Spenser, Edmund. English
poet. 1552-1599.
1590 The Faerie Queene (Books I-III)
1595 Amoretti and Epithalamion
1596 The Faerie Queene (Books IV-VI)
Epithalamion. 1595.
Form: 24 complex 18
line stanzas, often linked by concatenation.
Most lines are in iambic pentameter, except lines 6 & 11 which are
in iambic tetrameter, and the last is always an alexandrine (or iambic
hexameter). However, each stanza is
different.
Genre: Epithalamion,
or a song traditionally sung outside the bedchamber of a recently married
couple.
Characters: The poet
(maybe Edmund Spenser) and his new wife (maybe Spenser’s wife, Elizabeth
Boyle). They were married in 1594.
Summary: The poem
chronicles the marriage day of the speaker and his new wife. Each stanza represents a different hour of
the day, and the last line in each stanza indicates the distance from the
actual ceremony.
Critical Issues:
Concatenation: Rhymes
repeated across stanzaic boundaries (such as the repeating of “Eccho ring” at
the end of many stanzas). Each of the
poem’s 24 stanzas apparently corresponds to an hour of the day on which Spenser
and Boyle were married (6.11.1594).
Ruins of Time/Devouring Time motif: A device in
which a poet invokes ancient Roman or Grecian architectural monuments in order
to illustrate the how the passage of time brings low their mighty
achievements.
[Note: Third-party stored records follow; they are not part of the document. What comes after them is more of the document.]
(** X2: an operation that reports failure leaves the node exactly as it
    was: a [handle_write] or [handle_read] that returns [false], or a
    [delete_chunk] that returns [false], changes neither the chunk table
    nor the capacity counter. *)
Theorem failed_operation_changes_nothing s o s1 :
  outcome s o = Ret (false, s1) -> s1 = s.
Proof.
  destruct o as [req resp now | req resp now | chunk_id]; simpl.
  - unfold handle_write.
    destruct (max_capacity_ s <? _); [intros [= <-]; reflexivity |].
    destruct (chunks_ s !! FileWriteRequest.chunk_id req) as [chunk|].
    + destruct (max_capacity_ s <? _); [intros [= <-]; reflexivity |].
      destruct (_ <=? _); discriminate.
    + discriminate.
  - unfold handle_read.
    destruct (chunks_ s !! FileReadRequest.chunk_id req) as [chunk|];
      [| intros [= <-]; reflexivity].
    destruct (StoredChunk.size chunk <=? _); [intros [= <-]; reflexivity |].
    destruct (_ <=? _); discriminate.
  - unfold delete_chunk.
    destruct (chunks_ s !! chunk_id) as [chunk|]; [discriminate |].
    intros [= <-]. reflexivity.
Qed.

(** X2 at the node of capacity 10 that holds eight bytes: a write of three
    bytes to a new chunk is refused and the node is the same. *)
Lemma failed_operation_changes_nothing_witness :
  outcome eight_of_ten (Write (write_request 2 0 [x58; x59; x5a]) no_response 1)
  = Ret (false, eight_of_ten).
Proof.
  assert (exists s1,
            outcome eight_of_ten
              (Write (write_request 2 0 [x58; x59; x5a]) no_response 1)
            = Ret (false, s1)) as [s1 Hrun] by (eexists; reflexivity).
  rewrite Hrun. f_equal. f_equal.
  exact (failed_operation_changes_nothing _ _ _ Hrun).
Defined.

(** X3: an operation touches one chunk only.  Whatever it does to the
    chunk it addresses, every other entry of the chunk table, the
    configured capacity and the running flag are the same afterwards. *)
Theorem step_leaves_other_chunks s o s1 k :
  step s o = Ret s1 -> k <> target o ->
  chunks_ s1 !! k = chunks_ s !! k /\
  max_capacity_ s1 = max_capacity_ s /\
  running_ s1 = running_ s.
Proof.
  destruct o as [req resp now | req resp now | chunk_id]; simpl; intros Hrun Hk.
  - unfold handle_write in Hrun.
    destruct (max_capacity_ s <? _); [injection Hrun as <-; auto |].
    destruct (chunks_ s !! FileWriteRequest.chunk_id req) as [chunk|].
    + destruct (max_capacity_ s <? _); [injection Hrun as <-; auto |].
      destruct (_ <=? _); [| discriminate].
      injection Hrun as <-. simpl. rewrite lookup_insert_ne by congruence. auto.
    + injection Hrun as <-. simpl. rewrite lookup_insert_ne by congruence. auto.
  - unfold handle_read in Hrun.
    destruct (chunks_ s !! FileReadRequest.chunk_id req) as [chunk|];
      [| injection Hrun as <-; auto].
    destruct (StoredChunk.size chunk <=? _); [injection Hrun as <-; auto |].
    destruct (_ <=? _); [| discriminate].
    injection Hrun as <-. simpl. rewrite lookup_insert_ne by congruence. auto.
  - injection Hrun as <-. unfold delete_chunk.
    destruct (chunks_ s !! chunk_id) as [chunk|]; simpl; [| auto].
    rewrite lookup_delete_ne by congruence. auto.
Qed.

(** X3 at the node of capacity 10: deleting chunk 2 leaves chunk 1
    alone. *)
Lemma step_leaves_other_chunks_witness :
  chunks_ (snd (delete_chunk eight_of_ten 2)) !! 1 = chunks_ eight_of_ten !! 1 /\
  max_capacity_ (snd (delete_chunk eight_of_ten 2)) = max_capacity_ eight_of_ten /\
  running_ (snd (delete_chunk eight_of_ten 2)) = running_ eight_of_ten.
Proof.
  apply (step_leaves_other_chunks eight_of_ten (Delete 2)).
  - reflexivity.
  - simpl. discriminate.
Defined.

(** One operation keeps the stored bytes within the configured capacity. *)
Lemma step_within_capacity s o s1 :
  well_typed o -> on_wire o -> accounted s -> narrow s ->
  max_capacity_ s <= 2 ^ 64 - 2 ^ 32 ->
  stored_bytes (chunks_ s) <= max_capacity_ s ->
  step s o = Ret s1 ->
  max_capacity_ s1 = max_capacity_ s /\
  stored_bytes (chunks_ s1) <= max_capacity_ s1.
Proof.
  intros Hty Hwire [Hused Hall] Hnarrow Hmax Hsum.
  pose proof (stored_bytes_nonneg _ Hall) as Hpos.
  rewrite wrap64_small in Hused by lia.
  destruct o as [req resp now | req resp now | chunk_id]; simpl; intros Hrun.
  - simpl in Hty, Hwire. rewrite chunk_size_bytes in Hwire.
    pose proof (vsize_nonneg (FileWriteRequest.data req)) as Hlen.
    unfold handle_write in Hrun.
    destruct (max_capacity_ s <? _) eqn:Hfull; [injection Hrun as <-; auto |].
    apply Z.ltb_ge in Hfull. rewrite wrap64_small in Hfull by lia.
    destruct (chunks_ s !! FileWriteRequest.chunk_id req) as [chunk|] eqn:Hk.
    + pose proof (Hnarrow _ _ Hk) as Hfit. simpl in Hfit.
      destruct (Hall _ _ Hk) as [Hsize _].
      pose proof (vsize_nonneg (StoredChunk.data chunk)) as Hsz.
      pose proof (stored_bytes_delete _ _ _ Hk) as Hsplit.
      assert (0 <= stored_bytes (delete (FileWriteRequest.chunk_id req) (chunks_ s)))
        as Hrest by (apply stored_bytes_nonneg, map_Forall_delete, Hall).
      pose proof (wrap32_range (FileWriteRequest.offset req
                                + wrap32 (vsize (FileWriteRequest.data req)))) as Hsum32.
      rewrite (wrap32_small (StoredChunk.size chunk)) in Hrun by lia.
      rewrite (wrap64_small (used_capacity_ s - StoredChunk.size chunk)) in Hrun by lia.
      destruct (max_capacity_ s <? _) eqn:Hfull2; [injection Hrun as <-; auto |].
      apply Z.ltb_ge in Hfull2. rewrite wrap64_small in Hfull2 by lia.
      destruct (_ <=? _); [| discriminate].
      injection Hrun as <-. simpl. split; [reflexivity |].
      rewrite (stored_bytes_replace _ _ chunk) by exact Hk. simpl. lia.
    + injection Hrun as <-. simpl. split; [reflexivity |].
      rewrite stored_bytes_insert_fresh by exact Hk. simpl. lia.
  - unfold handle_read in Hrun.
    destruct (chunks_ s !! FileReadRequest.chunk_id req) as [chunk|] eqn:Hk;
      [| injection Hrun as <-; auto].
    destruct (StoredChunk.size chunk <=? _); [injection Hrun as <-; auto |].
    destruct (_ <=? _); [| discriminate].
    injection Hrun as <-. simpl. split; [reflexivity |].
    rewrite (stored_bytes_replace _ _ chunk) by exact Hk. simpl. lia.
  - injection Hrun as <-. unfold delete_chunk.
    destruct (chunks_ s !! chunk_id) as [chunk|] eqn:Hk; simpl; [| auto].
    split; [reflexivity |].
    destruct (Hall _ _ Hk) as [Hsize _].
    pose proof (vsize_nonneg (StoredChunk.data chunk)) as Hsz.
    pose proof (stored_bytes_delete _ _ _ Hk) as Hsplit. lia.
Qed.

Lemma reachable_on_wire_within max_capacity s :
  0 <= max_capacity <= 2 ^ 64 - 2 ^ 32 ->
  reachable_on_wire max_capacity s ->
  max_capacity_ s = max_capacity /\
  stored_bytes (chunks_ s) <= max_capacity.
Proof.
  intros Hmax. induction 1 as [| s o s1 Hreach [IHmax IH] Hty Hwire Hstep].
  - simpl. rewrite stored_bytes_empty. lia.
  - destruct (step_within_capacity s o s1) as [Hsame Hle]; try assumption.
    + apply (reachable_accounted max_capacity), reachable_on_wire_reachable, Hreach.
    + apply (reachable_on_wire_narrow max_capacity), Hreach.
    + lia.
    + lia.
    + split; lia.
Qed.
Spenser says, “So let vs
rest, sweet loue, in hope of this” (425), comparing his love for his wife to
the everlasting nature of “haughty palaces” (420) and “heauenly tabernacles”
(422). Is he, like Shakespeare in his
sonnets, trying to create an “endlesse monument” (433) that will outlast the
temporal nature of the physical world?